Angry Post

I apologize up front for this post expressing my anger. Yet, then again, I don’t apologize. Anger is an important emotion and I need to be honest with myself, that I’m angry.

My local radio talk show this morning, is discussing a recent report on hydroxychloroquine. The report states that this controversial drug improved lives on ventilators, by 200%. Really???

When Randy was first sick, no doctor would authorize hydroxychloroquine, or even any covid related drug. He was just sent home having double pneumonia with a steroid pill and antibiotics.

When Randy was admitted to the hospital, no doctor or pharmacist would authorize hydroxychloroquine. The doctor prescribed remdisivir, but the pharmacist would not approve it for Randy. That was a battle of dates and timing, which we finally won.

When Randy was intubated, no doctor would prescribe hydroxychloroquine as treatment for a desperate patient.

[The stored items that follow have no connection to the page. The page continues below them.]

(** [s.replace(old, new)]: every non-overlapping occurrence, leftmost
    first. *)
Definition replace (s old new : string) : string :=
  match old with
  | "" => replace_empty new s
  | _ => replace_go old new 0 s
  end.

Definition cons_head (c : ascii) (l : list string) : list string :=
  match l with
  | [] => [String c ""]
  | h :: t => String c h :: t
  end.

Fixpoint split_go (sep : string) (skip : nat) (s : string) : list string :=
  match s with
  | "" => [""]
  | String c s' =>
      match skip with
      | S k => split_go sep k s'
      | O =>
          if startswith s sep
          then "" :: split_go sep (String.length sep - 1) s'
          else cons_head c (split_go sep 0 s')
      end
  end.

(** [s.split(sep)]; an empty separator is a [ValueError]. *)
Definition split (s sep : string) : result (list string) :=
  match sep with
  | "" => Raise (ValueError "empty separator")
  | _ => Ok (split_go sep 0 s)
  end.

(** [sep.join(ls)] *)
Fixpoint join (sep : string) (ls : list string) : string :=
  match ls with
  | [] => ""
  | [x] => x
  | x :: xs => x +:+ sep +:+ join sep xs
  end.

(** [l[i]] for [i >= 0]; out of range is an [IndexError]. *)
Definition getitem {A} (l : list A) (i : nat) : result A :=
  match l !! i with
  | Some x => Ok x
  | None => Raise (IndexError "list index out of range")
  end.

(** [l[i:]] *)
Definition slice_from {A} (i : nat) (l : list A) : list A := drop i l.

(** The byte that opens a lone surrogate in the representation of a
    [str]. *)
Definition surrogate_lead : ascii := "255"%char.

(** [s] holds no lone surrogate. *)
Definition encodable (s : string) : bool := negb (has_char surrogate_lead s).

(** The bytes of the UTF-8 encoding of a [str] that has one. *)
Definition utf8_bytes (s : string) : list byte := String.list_byte_of_string s.

(** [s.encode('utf-8')]; the exception carries the [reason] attribute of
    the one Python raises. *)
Definition encode_utf8 (s : string) : result (list byte) :=
  if encodable s then Ok (utf8_bytes s)
  else Raise (UnicodeEncodeError "surrogates not allowed").

Definition digit_char (d : Z) : ascii := ascii_of_N (48 + Z.to_N d).

(** The decimal digits of [n >= 0] in front of [acc], lowest digit first
    into the accumulator; [fuel] bounds the number of digits. *)
Fixpoint decimal_go (fuel : nat) (n : Z) (acc : string) : string :=
  match fuel with
  | O => acc
  | S fuel' =>
      let acc' := String (digit_char (n mod 10)) acc in
      if (n <? 10)%Z then acc' else decimal_go fuel' (n / 10) acc'
  end.

(** A number has no more decimal digits than binary ones. *)
Definition decimal (n : Z) : string :=
  decimal_go (S (Z.to_nat (Z.log2 n))) n "".

(** [str(n)] for an [int] *)
Definition str_of_int (z : Z) : string :=
  if (z <? 0)%Z then "-" +:+ decimal (- z) else decimal z.

(** [s.rjust(width, '0')] *)
Definition rjust0 (width : nat) (s : string) : string :=
  String.string_of_list_ascii (replicate (width - String.length s) "0"%char) +:+ s.

(** [fmt % args] for the directives [%s] and [%%]; every argument is a
    [str]. *)
Fixpoint format (fmt : string) (args : list string) : result string :=
  match fmt with
  | "" =>
      match args with
      | [] => Ok ""
      | _ => Raise (TypeError "not all arguments converted during string formatting")
      end
  | String "%" (String d rest) =>
      if Ascii.eqb d "s" then
        match args with
        | [] => Raise (TypeError "not enough arguments for format string")
        | a :: args' =>
            match format rest args' with
            | Ok r => Ok (a +:+ r)
            | Raise e => Raise e
            end
        end
      else if Ascii.eqb d "%" then
        match format rest args with
        | Ok r => Ok (String "%" r)
        | Raise e => Raise e
        end
      else Raise (ValueError "unsupported format character")
  | String "%" "" => Raise (ValueError "incomplete format")
  | String c rest =>
      match format rest args with
      | Ok r => Ok (String c r)
      | Raise e => Raise e
      end
  end.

All along his covid path, I begged and pleaded for hydroxychloroquine and any alternative or new medicine giving possible hope to fight off covid. All along his covid path, I was denied in my requests, while also being told that they don’t know how to treat covid best.

My anger then was explosive. My anger now is hidden. Might be time to release some hidden anger, and this new report of the excellent results from hydroxychloroquine is setting my anger free.

You might all want to avoid me until this passes…

© Copyright 2021 DonnaTheSurvivor. All rights reserved. No portion of this work/blog may be duplicated or copied without the expressed written consent of the author.

Published by donnathesurvivor

Widowhood with Donna (Copyright 2021, 2022, 2023, 2024 All Rights Reserved)

9 thoughts on “Angry Post

  1. I can understand your anger. To know that there is something that potentially help and be denied is devastating. My husband also died in February…from a heart attack… and fortunately I didn’t have to face that kind of pressure. I am so sorry for you loss and understand how that anger and frustration tears at your heart. May God grant you some peace. Suzanne

    Liked by 1 person

    1. Oh Suzanne, my hubby died Feb 1st, so we are on the same timeline. Such a shock to both of us I’m sure. I will follow you more closely to see how you are holding up. This has been sooooooo hard for me, at times just not knowing if I can make it., and at least, struggling to know how to move forward.

      Like

      1. I agree. I was doing so well but my Irritable bowel went nuts and it has really pulled me down. I hope I am on the mend now. I also had to move from my apartment at the end of May and am living with my daughter and her family until I can move to the Independent Living place that has been part of the plan since before he died. Now it is just me and i do get to move on June 25th. Not having a place of my own has also been hard. the only thing we can do is keep on one day, one moment, one second each day. Wednesday would have been our 59th anniversary and that was hard but one more day to put behind me. Sorry for the long post but it is wonderful connecting with you.

        Liked by 1 person

        1. Yes, not having your home must be very hard. I’m struggling with being home, I keep escaping to get away from the pain there. 59th anniversary…Congratulations! We reached 30 years. I do hope the Independent Living will provide companionship for you!